O vento no taquaral Imitava uma cantiga de ronda... E um grilito cricrilava Num guitarrear de milonga.
Mal cruzava a meia noite Se alvoroçou a cuscada. Peguei o “foco” e alumiei Do terreiro até a ramada.
Atrás d’uma cerca de ripa Um bicho estranho se escondia, Batendo as “oreia” grande Cada vez que se sacudia.
A patroa botou os “óio” No tal bicho interessante... Perguntei: -“Mas que tal o bicho?” Me respondeu no mesmo instante:
-É uma “oveia” da Guilhermina Que se escapou do potreiro! Ou a “macoa” do Juvêncio Que se bandeou do chiqueiro!
-Nada disso!
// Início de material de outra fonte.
(** The children of a node are the roots of the four positions below it. *)
Lemma at_layer_children k l next i p j :
  uniform k l -> (S k <= 8)%nat -> coarsenLayer l = Ok next -> at_layer (S k) next i p -> (j < 4)%nat ->
  exists c, at_layer k l (i * 4 + j) c /\ Children p !! j = Some (hash.Hash (ser c)).
Proof.
  intros Hu Hk Hc Hp Hj. destruct Hp as [Hp|[Hlen Hp]].
  - pose proof (lookup_lt_Some _ _ _ Hp) as Hlt. rewrite (coarsenLayer_length _ _ Hc) in Hlt.
    pose proof (chunkOf_length _ _ Hlt) as Hcl.
    eapply coarsenLayer_parent in Hp as (_ & c & Hn & Hg); [|done..].
    apply coarseGrain_inv in Hg as (_ & Hm & _). apply mapM_Forall2 in Hm.
    set (chunk := chunkOf l i ++ _) in *.
    destruct (chunk !! j) as [x|] eqn:Ex.
    2:{ apply lookup_ge_None in Ex. subst chunk. rewrite length_app, length_replicate in Ex. unfold K in Ex. lia. }
    destruct (Forall2_lookup_l _ _ _ _ _ Hm Ex) as (r & Hr & Hroot). apply Root_inv in Hroot as [_ ->].
    exists x. split; [|done]. apply lookup_app_Some in Ex as [Ex|[Hge [-> _]%lookup_replicate]].
    + left. rewrite lookup_chunkOf in Ex. by rewrite decide_True in Ex.
    + right. split; [|done]. unfold chunkOf, K in Hge. rewrite length_take, length_drop in Hge.
      apply parentCount_spec in Hlt. lia.
  - destruct (NullNode_ok (4 ^ Z.of_nat (S k))) as (cs & r & Hn & _ & _ & Hcs); [by apply ValidScale_pow|].
    rewrite Hn in Hp. injection Hp as <-.
    destruct Hcs as [[H1 _]|(_ & _ & c & rc & Hcc & Hrc & ->)].
    { by apply Z.eqb_eq in H1; rewrite pow4_ne1 in H1. }
    rewrite pow4_div in Hcc. apply Root_inv in Hrc as [_ ->]. exists c. split.
    + right. split; [|done]. rewrite (coarsenLayer_length _ _ Hc) in Hlen.
      destruct (Nat.le_gt_cases (length l) (i * 4 + j)); [done|].
      assert (i < parentCount (length l))%nat by (apply parentCount_spec; lia). lia.
    + cbn [nullNode Children]. by rewrite lookup_replicate_2.
Qed.

Definition same_at (M : bytes -> Prop) (k : nat) (l1 l2 : list RGNode) : Prop :=
  forall i n1 n2, at_layer k l1 i n1 -> at_layer k l2 i n2 -> ser n1 = ser n2 \/ hash.collision M.

Lemma at_layer_message ls k l i n : (k <= 8)%nat -> l ∈ ls -> at_layer k l i n -> layersMessage ls (ser n).
Proof.
  intros Hk Hl [Hn|[_ Hn]]; [right|left].
  - exists l, n. split_and!; [done|by eapply list_elem_of_lookup_2|done].
  - by exists k, n.
Qed.

Lemma same_below (M : bytes -> Prop) k l1 l2 next1 next2 :
  (forall m, layersMessage [l1] m -> M m) -> (forall m, layersMessage [l2] m -> M m) ->
  uniform k l1 -> uniform k l2 -> (S k <= 8)%nat -> coarsenLayer l1 = Ok next1 -> coarsenLayer l2 = Ok next2 ->
  same_at M (S k) next1 next2 -> same_at M k l1 l2.
Proof.
  intros HM1 HM2 Hu1 Hu2 Hk Hc1 Hc2 Hs i n1 n2 H1 H2.
  assert (i = i / 4 * 4 + i mod 4)%nat as Hi by (pose proof (Nat.div_mod_eq i 4); lia).
  assert (i mod 4 < 4)%nat as Hj by (apply Nat.mod_upper_bound; lia).
  destruct (at_layer_ex (S k) next1 (i / 4) Hk) as [p1 Hp1]. destruct (at_layer_ex (S k) next2 (i / 4) Hk) as [p2 Hp2].
  destruct (at_layer_children _ _ _ _ _ _ Hu1 Hk Hc1 Hp1 Hj) as (c1 & Ha1 & Hch1).
  destruct (at_layer_children _ _ _ _ _ _ Hu2 Hk Hc2 Hp2 Hj) as (c2 & Ha2 & Hch2).
  rewrite <- Hi in Ha1, Ha2. rewrite (at_layer_fun _ _ _ _ _ H1 Ha1), (at_layer_fun _ _ _ _ _ H2 Ha2).
  destruct (Hs _ _ _ Hp1 Hp2) as [He|]; [|by right].
  unfold ser in He. apply nodeBytes_inj in He as (_ & _ & Hcs). rewrite Hcs, Hch2 in Hch1.
  injection Hch1 as Hh. apply hash.Hash_inj_or_collision with (M := M) in Hh as [->|?]; [by left|by right| |].
  - apply HM2. eapply at_layer_message; [|by left|done]. lia.
  - apply HM1. eapply at_layer_message; [|by left|done]. lia.
Qed.

(** The scale of the top tells the number of layers. *)
Lemma linked_top_scale ls l rest k n :
  linked ls -> ls = l :: rest -> uniform k l -> last ls = Some [n] ->
  (k + length rest <= 8)%nat /\ Scale n = 4 ^ Z.of_nat (k + length rest).
Proof.
  intros Hl. revert l rest k. induction Hl as [m|l' next rest' Hlen Hc Hl IH]; intros l rest k Heq Hu Hlast.
  - injection Heq as <- <-. injection Hlast as ->. destruct Hu as [Hk Hu].
    rewrite Nat.add_0_r. split; [done|]. by apply Forall_cons in Hu as [[? _] _].
  - injection Heq as <- <-. rewrite last_cons_cons in Hlast.
    assert (l' <> []) as Hne by (intros ->; done).
    destruct (IH next rest' (S k) eq_refl) as [? Hs]; [by eapply coarsenLayer_uniform|done|].
    cbn [length]. rewrite Nat.add_succ_r. done.
Qed.

Lemma linked_same M ls1 l1 rest1 ls2 l2 rest2 k n1 n2 :
  (forall m, layersMessage ls1 m -> M m) -> (forall m, layersMessage ls2 m -> M m) -> linked ls1 -> linked ls2 -> ls1 = l1 :: rest1 -> ls2 = l2 :: rest2 -> length rest1 = length rest2 ->
  uniform k l1 -> uniform k l2 -> last ls1 = Some [n1] -> last ls2 = Some [n2] -> ser n1 = ser n2 ->
  same_at M k l1 l2.
Proof.
  intros HM1 HM2 Hl1. revert HM1 l1 rest1 ls2 l2 rest2 k HM2.
  induction Hl1 as [m|l next rest Hlen Hc Hl IH]; intros HM1 l1 rest1 ls2 l2 rest2 k HM2 Hl2 E1 E2 Hlr Hu1 Hu2 La1 La2 Hs.
  - injection E1 as <- <-. injection La1 as ->. subst ls2. destruct rest2; [|done]. inversion Hl2; subst.
    injection La2 as ->. intros i x1 x2 [Hx1|[Hg1 Hx1]] [Hx2|[Hg2 Hx2]].
    + apply list_lookup_singleton_Some in Hx1 as [-> <-]. apply list_lookup_singleton_Some in Hx2 as [_ <-]. by left.
    + apply lookup_lt_Some in Hx1. cbn [length] in *. lia.
    + apply lookup_lt_Some in Hx2. cbn [length] in *. lia.
    + left. congruence.
  - injection E1 as <- <-. subst ls2. destruct rest2 as [|next2 rest2]; [done|]. inversion Hl2; subst.
    rewrite last_cons_cons in La1, La2.
    assert (l <> []) by (intros ->; done). assert (l2 <> []) by (intros ->; done).
    assert (uniform (S k) next) as Hun by by eapply (coarsenLayer_uniform k l).
    assert (uniform (S k) next2) as Hun2 by by eapply (coarsenLayer_uniform k l2).
    assert (forall m, layersMessage (next :: rest) m -> M m) as HM'
      by (intros m Hm; apply HM1; eapply layersMessage_sub; [|done]; set_solver).
    apply (same_below M k l l2 next next2); try done.
    + intros m Hm. apply HM1. eapply layersMessage_sub; [|done]. set_solver.
    + intros m Hm. apply HM2. eapply layersMessage_sub; [|done]. set_solver.
    + apply Hun.
    + eapply (IH HM' next rest (next2 :: rest2) next2 rest2); try done; [|by injection Hlr].
      intros m Hm. apply HM2. eapply layersMessage_sub; [|done]. set_solver.
Qed.

Definition atomic_leaf (n : RGNode) : Prop := leaf_ok n /\ Sig n = SigAtomic.

Lemma forall_or_below (P : nat -> Prop) C n : (forall i, (i < n)%nat -> P i \/ C) -> (forall i, (i < n)%nat -> P i) \/ C.
Proof.
  induction n as [|n IH]; intros Hp; [left; lia|].
  destruct IH as [Hn|]; [intros; apply Hp; lia| |by right]. destruct (Hp n) as [Hpn|]; [lia| |by right].
  left. intros i Hi. destruct (decide (i = n)) as [->|]; [done|apply Hn; lia].
Qed.

(** Atomic leaves are told from padding, so a whole layer of them is determined. *)
Lemma leaves_same M l1 l2 :
  Forall atomic_leaf l1 -> Forall atomic_leaf l2 -> same_at M 0 l1 l2 ->
  map (fun n => (Volume n, Children n)) l1 = map (fun n => (Volume n, Children n)) l2 \/ hash.collision M.
Proof.
  set (f := fun n => (Volume n, Children n)). intros H1 H2 Hs.
  destruct (forall_or_below (fun i => f <$> l1 !! i = f <$> l2 !! i) (hash.collision M)
              (Nat.max (length l1) (length l2))) as [Hall|]; [| |by right].
  2:{ left. change (f <$> l1 = f <$> l2). apply list_eq. intros i. rewrite !list_lookup_fmap.
      destruct (Nat.le_gt_cases (Nat.max (length l1) (length l2)) i); [|by apply Hall].
      by rewrite !lookup_ge_None_2 by lia. }
  intros i Hi. destruct (at_layer_ex 0 l1 i) as [n1 Hn1]; [lia|]. destruct (at_layer_ex 0 l2 i) as [n2 Hn2]; [lia|].
  destruct (Hs i n1 n2 Hn1 Hn2) as [He|]; [left|by right].
  assert (forall l x, Forall atomic_leaf l -> at_layer 0 l i x -> Scale x = 1 /\
            ((Sig x = SigAtomic /\ l !! i = Some x) \/ (Sig x = SigNullPad /\ l !! i = None))) as Hcase.
  { intros l x Hl [Hx|[Hg Hx]].
    - rewrite Forall_forall in Hl. destruct (Hl x) as [[? _] ?]; [by eapply list_elem_of_lookup_2|]. split; [done|by left].
    - destruct (NullNode_ok 1 eq_refl) as (cs & r & Hn & _). change (4 ^ Z.of_nat 0) with 1 in Hx.
      rewrite Hn in Hx. injection Hx as <-. split; [done|right]. split; [done|by apply lookup_ge_None]. }
  destruct (Hcase _ _ H1 Hn1) as [S1 C1], (Hcase _ _ H2 Hn2) as [S2 C2].
  pose proof He as Hvol. unfold ser in Hvol. apply nodeBytes_inj in Hvol as (Hvol & _ & _).
  apply ser_scale in He as (_ & Hsig & Hch); [|by rewrite S1|by rewrite S2].
  destruct C1 as [[G1 ->]|[G1 ->]], C2 as [[G2 ->]|[G2 ->]]; cbn; [unfold f; by rewrite Hch, Hvol| | |done].
  all: rewrite G1, G2 in Hsig; done.
Qed.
Respondi Num jeitão bem entonado. -É “libisome”, te garanto, Pois nisso sou estudado.
Saquei o trinta do coldre E fiz bem a pontaria... Três palmo acima da cerca, Pois matá-lo eu não queria.
O Schmidtão berrou grosso Que deu eco no rincão. Como um courisco se sumiu O bichinho na imensidão.
Deixou rastro na lavoura Mas, casco e pata não era! Só uns risco meio torto Quando buscava a tapera.
Desde então eu arreparo As atitude dos “amigo”! Só o Juvêncio corta rastro Quando se topa comigo.
Não chega mais lá em casa, Nem tampouco cumprimenta, Anda sempre a passo largo Quando na vila se apresenta.
Quando me encherga no bolicho Parece ver assombração. Mas oigale! To achando que descobri Quem é o “libisome do Rincão”!